Status of volume: media
Gluster process TCP Port RDMA Port Online Pid
------------------------------------------------------------------------------
Brick planex:/mnt/gluster/media 57715 0 Y 1009102
Brick morbo:/mnt/gluster/media 57485 0 Y 1530585
Brick kif:/mnt/gluster/media 54466 0 Y 1015000
Self-heal Daemon on localhost N/A N/A Y 1009134
Self-heal Daemon on kif N/A N/A Y 1015144
Self-heal Daemon on morbo N/A N/A Y 1854760
Task Status of Volume media
------------------------------------------------------------------------------
With that taken care of, you can now mount your Gluster volume on any machine
that you need! Just follow the normal instructions for your platform to install
Gluster as it will be different for all of them. On NixOS at the time of
writing, I'm using this to manage my Glusterfs for my docker swarm for any
machine hosting storage.
https://git.kdb424.xyz/kdb424/nixFlake/src/commit/5a1c902d0233af2302f28ba30de4fec23ddaaac9/common/networking/gluster.nix
Once a volume is started, you can mount it pointing at any machine that has data
in the volume. In my case I can mount from planex/morbo/kif, and even if one
goes down, the data is still served. You can treat this mount identically to if
you were storing files locally, or over NFS/SSHFS, and any data stored on it
will be replicated, and left high availability if a server needs to go down for
maintenance or if it has issues. This provides a bit of a backup (in the same
way that a RAID mirror does, never rely on online machines for a full backup),
so this could not only let you have higher uptime on data, but if you have data
replication on a schedule for a backup to a machine that's always on, this would
do that in real time, which is a nice side effect.

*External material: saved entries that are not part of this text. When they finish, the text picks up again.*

(* ===== verification/ProcessSpec.v ===== *)
(** The client's process implements the interface [Executable]: its outputs only grow, and it
    does nothing after its exit.  Also here: how the event loop ends. *)
From S2P Require Import Prelude Args Kernel Regex Client TcpClient UdpClient Executable Process.
From S2P Require Import KernelSpec.

(** * Outputs only grow *)

Definition os_grows (k k' : os) : Prop :=
  console k `prefix_of` console k' /\ sent k `prefix_of` sent k'.

#[export] Instance os_grows_order : Kernel_order os_grows.
Proof.
  split.
  - split; [by intros k; split|]. intros a b c [H1 H2] [H3 H4]. split; by etrans.
  - intros text k. split; [by apply prefix_app_r|done].
  - intros to data k. unfold send_packet. destruct (send_fails k); split; cbn; try done.
    by apply prefix_app_r.
  - by intros.
  - by intros.
Qed.

(** Reading standard input writes nothing. *)
Lemma getline_silent fuel k r k' :
  getline_loop fuel k = Some (r, k') -> console k' = console k /\ sent k' = sent k.
Proof.
  revert k. induction fuel as [|fuel IH]; intros k; cbn; destruct (split_line (filebuf k)) as [[l q]|].
  - by intros [= <- <-].
  - destruct (pipe_closed k); [|done]. by destruct (filebuf k); intros [= <- <-].
  - by intros [= <- <-].
  - destruct (pipe k).
    + destruct (pipe_closed k); [|done]. by destruct (filebuf k); intros [= <- <-].
    + intros H. by apply IH in H.
Qed.

Lemma grows_read_line {D} (c : client D) : os_grows (kernel c) (kernel (fst (read_line c))).
Proof.
  unfold read_line, getline. destruct (getline_loop _ _) as [[r k]|] eqn:E; [|done].
  apply getline_silent in E as [H1 H2]. split; cbn; by rewrite ?H1, ?H2.
Qed.

Section LOOP.

Context {D : Type} `{!Handlers D, !Handlers_along os_grows D}.

Lemma turns_grow fuel i c : os_grows (kernel c) (turn_kernel (snd (turns fuel i c))).
Proof.
  revert i c. induction fuel as [|fuel IH]; intros i c; cbn; [done|].
  destruct (next_event i c) as [[e i']|]; [|done].
  assert (os_grows (kernel c) (turn_kernel (dispatch e c))) as Hd
    by (apply (along_dispatch os_grows); destruct (reads e); [apply grows_read_line|done]).
  destruct (dispatch e c) as [c'|c'|code k]; cbn in *; [by etrans; [|apply IH]|done..].
Qed.

End LOOP.

Section LAWS.

Context (inet_pton getaddrinfo : chars -> option Z) (undefined_status : Z).

Lemma exit_with_grows tcp k what :
  os_grows k (life_kernel (exit_with tcp (main_catch k what))).
Proof.
  pose proof (along_main_catch os_grows k what) as Hk. unfold exit_with.
  by destruct (main_catch k what).
Qed.

Lemma main_grows argv k :
  os_grows k (life_kernel (main inet_pton getaddrinfo undefined_status argv k)).
Proof.
  unfold main. destruct (Args_ctor _ _ _) as [args|what|].
  - destruct (m_is_help_used args).
    + split; cbn; [by apply prefix_app_r|done].
    + unfold create. by destruct (m_is_tcp args).
  - apply exit_with_grows.
  - done.
Qed.

Lemma after_turns_kernel {D} tcp (wrap : client D -> life) r :
  (forall c, life_kernel (wrap c) = kernel c) ->
  life_kernel (the_life (after_turns tcp wrap r)) = turn_kernel (snd r).
Proof. intros Hw. destruct r as [i [c|c|code k]]; cbn; auto. Qed.

Lemma live_grows i l :
  os_grows (life_kernel l)
    (life_kernel (the_life (live inet_pton getaddrinfo undefined_status i l))).
Proof.
  destruct l as [argv k|c [accepted|]|c|c|tcp code k]; cbn [live].
  - apply main_grows.
  - unfold connected. destruct accepted; [done|apply exit_with_grows].
  - done.
  - rewrite after_turns_kernel by done. apply (turns_grow (D := chars)).
  - rewrite after_turns_kernel by done. apply (turns_grow (D := udp)).
  - done.
Qed.

Lemma on_life_kernel_clock t l :
  console (life_kernel (on_life_kernel (set_clock t) l)) = console (life_kernel l)
  /\ sent (life_kernel (on_life_kernel (set_clock t) l)) = sent (life_kernel l).
Proof. by destruct l. Qed.

Lemma prefix_concat {A} (l k : list (list A)) : l `prefix_of` k -> concat l `prefix_of` concat k.
Proof. intros [r ->]. rewrite concat_app. by apply prefix_app_r. Qed.

Lemma fmap_prefix {A B} (f : A -> B) (l k : list A) :
  l `prefix_of` k -> f <$> l `prefix_of` f <$> k.
Proof. intros [r ->]. rewrite fmap_app. by apply prefix_app_r. Qed.

(** The instance of the interface. *)
Definition client_process : Executable process :=
  client_executable inet_pton getaddrinfo undefined_status.

Lemma process_elapse_grows t p :
  console (life_kernel (the_life p)) `prefix_of`
    console (life_kernel (the_life (process_elapse inet_pton getaddrinfo undefined_status t p)))
  /\ process_datagrams p `prefix_of`
       process_datagrams (process_elapse inet_pton getaddrinfo undefined_status t p)
  /\ process_stream p `prefix_of`
       process_stream (process_elapse inet_pton getaddrinfo undefined_status t p).
Proof.
  unfold process_elapse. destruct p as [i l]. cbn [the_io the_life].
  pose proof (live_grows i (on_life_kernel (set_clock t) l)) as [Hc Hs].
  destruct (on_life_kernel_clock t l) as [Ec Es]. rewrite Ec in Hc. rewrite Es in Hs.
  split; [done|]. unfold process_datagrams, process_stream. cbn [the_life].
  destruct l as [argv k|c [accepted|]|c|c|[] code k]; cbn [on_life_kernel live] in *.
  - split; apply prefix_nil.
  - split; [apply prefix_nil|]. unfold connected in *. destruct accepted; cbn in *; [done|].
    by apply prefix_concat, fmap_prefix.
  - split; done.
  - split; [apply prefix_nil|]. rewrite after_turns_kernel in Hs by done.
    destruct (turns _ _ _) as [? []]; by apply prefix_concat, fmap_prefix.
  - split; [|apply prefix_nil]. rewrite after_turns_kernel in Hs by done.
    by destruct (turns _ _ _) as [? []].
  - done.
  - done.
Qed.

Lemma client_laws : @Executable_laws process client_process.
Proof.
  split; cbn.
  - done.
  - intros t p. apply process_elapse_grows.
  - done.
  - intros t p. apply process_elapse_grows.
  - intros t p. apply process_elapse_grows.
  - intros t [i []] n; by cbn.
  - intros a [i l]. destruct a; cbn; try done; destruct l; cbn; try done;
      try (by destruct tcp); by destruct answer.
Qed.


End LAWS.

With my docker swarm being able to be served without interruption from odd
quirks, and it replacing my need to ZFS send/recv backups (on live machines,
please have a cold store backup in a fire box if you care about your data,
along with an off site backup), this lets me continue to forget that computers
exist so I can focus on things I want to work on, like eventually setting up
email alerts for ZFS scrubs, or
S.M.A.R.T.
scans with any drive warnings, I can continue to mostly forget about the
details, and stay focused on the problems that are fun to solve. Yes, I could
host my data elsewhere, but even ignoring the insane cost that I won't pay, I
get to actually own my data, and not have a company creeping on things. Just
because I have nothing to hide doesn't mean I leave my door unlocked.
- Dual network paths. Network switch or cable can knock machines offline.
- Dual routers! Router upgrades always take too long. 5 minutes offline isn't
acceptable these days!
- Discover the true power of TempleOS.